While auto insurance and other insurance is mandatory and for good reason, here are some elective insurance plans that should be a part of any investment portfolio.

Whole Life Insurance: Obviously, if you are married or have young children the main benefit of taking out a whole life policy on yourself is the peace of mind of knowing your loved ones will be provided for in the event of your untimely death. But if you remove death from the equation and look at a whole life policy from a purely financial perspective, one of the best things you can do for a spouse or young child is to purchase additional whole life policies for them. Unlike term life insurance which is subject to renewals and rate changes throughout life, the rate of a whole life policy does not change over time. Plus, it accrues interest. Buying a baby or young child a whole life policy is one of the best ways to invest in their future. Not only are the rates very reasonable, a whole life policy will mature as the child matures without the gradual reduction in benefits that most of us experience with term life insurance policies as we age. Once children reach adulthood they can decide whether to borrow from the policy to pay for college or other necessary expenses, or continue making the modest payments as a means of ensuring that the members of their own new families are provided for. Chances are, if you buy whole life policies for your children they will do the same for theirs, thus you’ll be passing on an appreciation for the value of money and the power of compounded interest.

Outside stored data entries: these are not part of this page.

Lemma menu_run_fields msgs m cs a :
  1 <= len cs <= int_max →
  menu.choices m = cs → menu.activeSession m = a →
  0 <= menu.cursor m < len cs →
  menu.choices (menu.run msgs m) = cs ∧
  menu.activeSession (menu.run msgs m) = a ∧
  0 <= menu.cursor (menu.run msgs m) < len cs.
Proof.
  revert m. induction msgs as [|msg msgs IH]; intros m Hl Hcs Ha Hc; [done|].
  unfold menu.run. cbn [foldl]. subst cs a.
  destruct (menu_Update_fields msg m Hl Hc) as (H1 & H2 & H3).
  by apply IH.
Qed.

Section menu_view.
Context {lib : GoLib}.
Variable resumeLabel : string → Z → string.

(** X21. In a menu made by New the Enter key selects the choice whose label
    is under the cursor, whatever keys moved the cursor before: the cursor
    stays on one of the seven labels when a session can be resumed, on one
    of the six others when none can, and the selected choice is the cursor
    position, shifted by one when the Resume label is missing; Resume is
    never selected without a session to resume, and selecting Exit sets the
    quit flag. *)
Theorem X21_menu_enter_selects_the_label_under_the_cursor (env : Env)
    (st st' : Storage) (m : menu.Model) (msgs : list menu.Msg) :
  menu.New resumeLabel env st = (Ok m, st') →
  let off := match menu.activeSession m with Some _ => 0 | None => 1 end in
  let m1 := menu.run msgs m in
  let m2 := (menu.Update (menu.KeyMsg "enter") m1).1 in
  len (menu.choices m1) = 7 - off ∧
  0 <= menu.cursor m1 < len (menu.choices m1) ∧
  menu.selected m2 = menu.cursor m1 + off ∧
  (menu.selected m2 = menu.ResumeSession → menu.activeSession m ≠ None) ∧
  (menu.selected m2 = menu.Exit → menu.shouldQuit m2 = true).
Proof.
  intros Hnew off m1 m2.
  assert (len (menu.choices m) = 7 - off ∧ menu.cursor m = 0) as [Hlen Hcur].
  { unfold menu.New in Hnew.
    destruct (GetConfig st) as [[c|[c e]] st1]; [|done].
    cbv zeta in Hnew. injection Hnew as <- <-. unfold off. cbn.
    by destruct (match GetActiveSession st1 with
                 | Ok a => a | Err _ => None end). }
  assert (0 <= off <= 1) as Hoff
    by (unfold off; destruct (menu.activeSession m); lia).
  destruct (menu_run_fields msgs m (menu.choices m) (menu.activeSession m))
    as (Hch & Hact & Hc); [unfold int_max; lia|done|done|lia|].
  fold m1 in Hch, Hact, Hc. rewrite Hch.
  split; [done|]. split; [done|].
  destruct menu_keys_up_down as (_ & _ & _ & E1 & E2 & E3).
  unfold m2. cbn [menu.Update]. rewrite E1, E2, E3. cbv zeta. cbn [fst].
  rewrite Hact. fold off.
  destruct (menu.activeSession m) as [s|] eqn:Ha.
  - rewrite !(bool_decide_eq_true_2 (Some s ≠ None)) by done.
    case_bool_decide as Hx;
      cbn [menu.selected menu.set_selected menu.shouldQuit
           menu.set_shouldQuit] in *; unfold off;
      (split; [lia|]); (split; [done|]); done.
  - rewrite !(bool_decide_eq_false_2 (None ≠ None)) by (by intros ?).
    unfold off in *.
    repeat case_bool_decide;
      cbn [menu.selected menu.set_selected menu.shouldQuit
           menu.set_shouldQuit] in *;
      unfold menu.StartSession, menu.ViewToday, menu.ViewWeek,
        menu.ViewMonth, menu.Settings, menu.Exit, menu.ResumeSession in *;
      try lia; (split; [lia|]); (split; [intros; lia|]); try done;
      intros; lia.
Qed.

End menu_view.

(** X22. In a menu whose cursor is on one of its labels, Down followed by Up
    and Up followed by Down bring the cursor back, with the wrap from the
    last label to the first and back. *)
Theorem X22_menu_down_and_up_are_inverse (m : menu.Model) :
  1 <= len (menu.choices m) <= int_max →
  0 <= menu.cursor m < len (menu.choices m) →
  menu.cursor
    (menu.run [menu.KeyMsg "down"; menu.KeyMsg "up"] m) = menu.cursor m ∧
  menu.cursor
    (menu.run [menu.KeyMsg "up"; menu.KeyMsg "down"] m) = menu.cursor m.
Proof.
  intros Hl Hc.
  assert (wrap (len (menu.choices m) - 1) = len (menu.choices m) - 1) as Hw
    by (apply wrap_id; unfold in_int, int_min, int_max in *; lia).
  assert (∀ z, 0 <= z <= len (menu.choices m) → wrap z = z) as Hz
    by (intros z Hz; apply wrap_id; unfold in_int, int_min, int_max in *; lia).
  destruct menu_keys_up_down as (E1 & E2 & E3 & _).
  unfold menu.run. cbn [foldl menu.Update]. rewrite E1, E2, E3. split.
  - destruct (Z.ltb_spec (menu.cursor m) (wrap (len (menu.choices m) - 1)));
      cbn [fst menu.cursor menu.set_cursor menu.choices].
    + unfold int_add. rewrite (Hz (menu.cursor m + 1)) by lia.
      destruct (Z.gtb_spec (menu.cursor m + 1) 0); [|lia].
      cbn [fst menu.cursor menu.set_cursor]. rewrite Hz; lia.
    + change (0 >? 0) with false.
      cbn [fst menu.cursor menu.set_cursor]. lia.
  - destruct (Z.gtb_spec (menu.cursor m) 0);
      cbn [fst menu.cursor menu.set_cursor menu.choices].
    + unfold int_add. rewrite (Hz (menu.cursor m + -1)) by lia.
      destruct (Z.ltb_spec (menu.cursor m + -1)
                  (wrap (len (menu.choices m) - 1))); [|lia].
      cbn [fst menu.cursor menu.set_cursor]. rewrite Hz; lia.
    + rewrite Hw, Z.ltb_irrefl.
      cbn [fst menu.cursor menu.set_cursor]. lia.
Qed.

Lemma X21_witness :
  let st := mkStorage (Holds [sampleSession "a" false true])
              (Holds DefaultConfig) in
  let env := mkEnv "id-1" (1000 * Minute) "2024-03-04" 10 "2024-03" 2024 3 in
  ∃ m, menu.New (lib := go_ref) (λ _ _, "Resume") env st = (Ok m, st) ∧
    menu.selected
      (menu.Update (menu.KeyMsg "enter")
         (menu.run [menu.KeyMsg "down"; menu.KeyMsg "down"] m)).1
    = menu.ViewWeek.
Proof.
  intros st env. eexists. split; [vm_compute; reflexivity|].
  match goal with
  | |- context [menu.run ?msgs ?m] =>
      rewrite (proj1 (proj2 (proj2
        (X21_menu_enter_selects_the_label_under_the_cursor (lib := go_ref)
           (λ _ _, "Resume") env st st m msgs eq_refl))))
  end.
  vm_compute. reflexivity.
Defined.

Lemma X22_witness :
  let m := menu.mkModel ["a"; "b"; "c"] 2 0 DefaultConfig zeroDayStats None
             80 24 false in
  menu.cursor (menu.run [menu.KeyMsg "down"; menu.KeyMsg "up"] m) = 2.
Proof.
  intros m.
  refine (proj1 (X22_menu_down_and_up_are_inverse m _ _)).
  - subst m. unfold len, int_max. simpl. lia.
  - subst m. unfold len. simpl. lia.
Defined.

(** ** The application loop *)

Lemma stored_ext st1 st2 :
  sessionsFile st1 = sessionsFile st2 → stored st1 = stored st2.
Proof. intros H. unfold stored. by rewrite (GetAllSessions_ext _ _ H). Qed.

Lemma stored_Absent st : sessionsFile st = Absent → stored st = [].
Proof. unfold stored, GetAllSessions. by intros ->. Qed.

Lemma GetConfig_cases st :
  match configFile st with
  | Absent =>
      if nextFails st
      then GetConfig st = (inr (DefaultConfig, ErrIO), answered st)
      else GetConfig st
           = (inl DefaultConfig, writeConfig DefaultConfig (answered st))
  | Holds c => GetConfig st = (inl c, st)
  | Corrupt => GetConfig st = (inr (mkConfig 0 0 0 0, ErrUnmarshal), st)
  end.
Proof.
  unfold GetConfig, SaveConfig.
  destruct (configFile st); cbn; [by destruct (nextFails st)|done..].
Qed.

Lemma nextFails_neverFails st : nextFails st = true → ¬ neverFails st.
Proof. intros H Hn. apply neverFails_nextFails in Hn. congruence. Qed.


(** What the read of the configuration does to the store, and when it
    fails. *)
Lemma GetConfig_store st :
  let r := GetConfig st in
  sessionsFile r.2 = sessionsFile st ∧
  (configFile st ≠ Corrupt → configFile r.2 ≠ Corrupt) ∧
  answersLeft st r.2 ∧
  (∀ c e, r.1 = inr (c, e) →
     (e = ErrUnmarshal ∧ configFile st = Corrupt ∧ r.2 = st) ∨
     (e = ErrIO ∧ configFile st ≠ Corrupt ∧ ¬ neverFails st)) ∧
  (configFile st = Corrupt → r = (inr (mkConfig 0 0 0 0, ErrUnmarshal), st)).
Proof.
  pose proof (GetConfig_cases st) as Hc.
  pose proof (answersLeft_answered st) as Ha.
  pose proof (nextFails_neverFails st) as Hnf.
  destruct st as [sf cf fs].
  unfold answered, writeConfig in *. cbn [sessionsFile configFile] in *.
  destruct cf as [| |c].
  - destruct (nextFails _) eqn:Hn; rewrite Hc; cbn [fst snd].
    + split; [done|]. split; [done|]. split; [done|].
      split; [|done]. intros c e [= <- <-]. right.
      split; [done|]. split; [done|by apply Hnf].
    + done.
  - rewrite Hc. cbn [fst snd]. split; [done|]. split; [done|].
    split; [apply answersLeft_refl|]. split; [|done].
    intros c e [= <- <-]. by left.
  - rewrite Hc. cbn [fst snd]. split; [done|]. split; [done|].
    split; [apply answersLeft_refl|]. done.
Qed.




Lemma SaveSession_config s st :
  configFile (SaveSession s st).2 = configFile st.
Proof.
  unfold SaveSession.
  destruct (GetAllSessions st) as [l|e]; [done|]. by destruct (IsNotExist e).
Qed.

Lemma Deactivate_config st :
  configFile (DeactivateAllSessions st).2 = configFile st.
Proof. unfold DeactivateAllSessions. by destruct (GetAllSessions st). Qed.

Lemma saveActive_config f m st :
  configFile (saveActive f m st).2 = configFile st.
Proof.
  unfold saveActive. destruct (activeSession m); [|done].
  apply SaveSession_config.
Qed.

Section app.
Context {lib : GoLib}.

Lemma Update_config env msg m st :
  configFile (Update env msg m st).2 = configFile st.
Proof.
  destruct msg as [w h|k| | |ok text|]; cbn [Update]; try done.
  - unfold UpdateKey.
    repeat match goal with
    | |- context [if ?b then _ else _] => destruct b
    | |- context [match viewState m with _ => _ end] =>
        destruct (viewState m)
    end;
    try match goal with
    | |- context [saveActive ?f ?m0 st] =>
        let H := fresh "Hsv" in
        pose proof (saveActive_config f m0 st) as H;
        destruct (saveActive f m0 st) as [m1 st1]; exact H
    | |- context [startNewSession env m st] =>
        by rewrite startNewSession_store, SaveSession_config,
             Deactivate_config
    | |- context [cancelSession env m st] =>
        by rewrite cancelSession_store, saveActive_config
    end; done.
  - destruct (timerRunning m && negb (timerPaused m)); [|done].
    cbv zeta.
    match goal with
    | |- context [if bool_decide ?P then saveActive ?f ?m0 st else _] =>
        pose proof (saveActive_config f m0 st) as Hsv;
        destruct (if bool_decide P then saveActive f m0 st else (m0, st))
          as [m1 st1] eqn:E;
        assert (configFile st1 = configFile st) as Hst1
          by (destruct (bool_decide P);
              [rewrite E in Hsv; exact Hsv|by injection E as <- <-])
    end.
    destruct (timerElapsed m1 >=? timerDuration m1); [|done].
    by rewrite completeSession_store, saveActive_config.
Qed.

Lemma run_config events m st :
  configFile (run events m st).2 = configFile st.
Proof.
  revert m st. induction events as [|[env msg] events IH]; intros m st;
    [done|].
  unfold run. cbn [foldl].
  pose proof (Update_config env msg m st) as H.
  destruct (Update env msg m st) as [[m1 c] st1].
  cbn [snd] in H. rewrite <- H. apply IH.
Qed.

Personal Health insurance: As more and more employers are responding to the ever growing costs of health insurance by placing a greater portion of the premium burdens on their employees—a trend that will only continue until employees are paying the entire cost of their coverage—it is critical, especially for young people, to start considering the purchase of independent health insurance while they are still young and healthy. Why pay high premiums for comprehensive health coverage when all you really need is to make sure you’re covered in the case of an unlikely catastrophic illness? Cut out prescription drug coverage and save even more, allowing you to redirect the money you save on premiums into interest bearing savings.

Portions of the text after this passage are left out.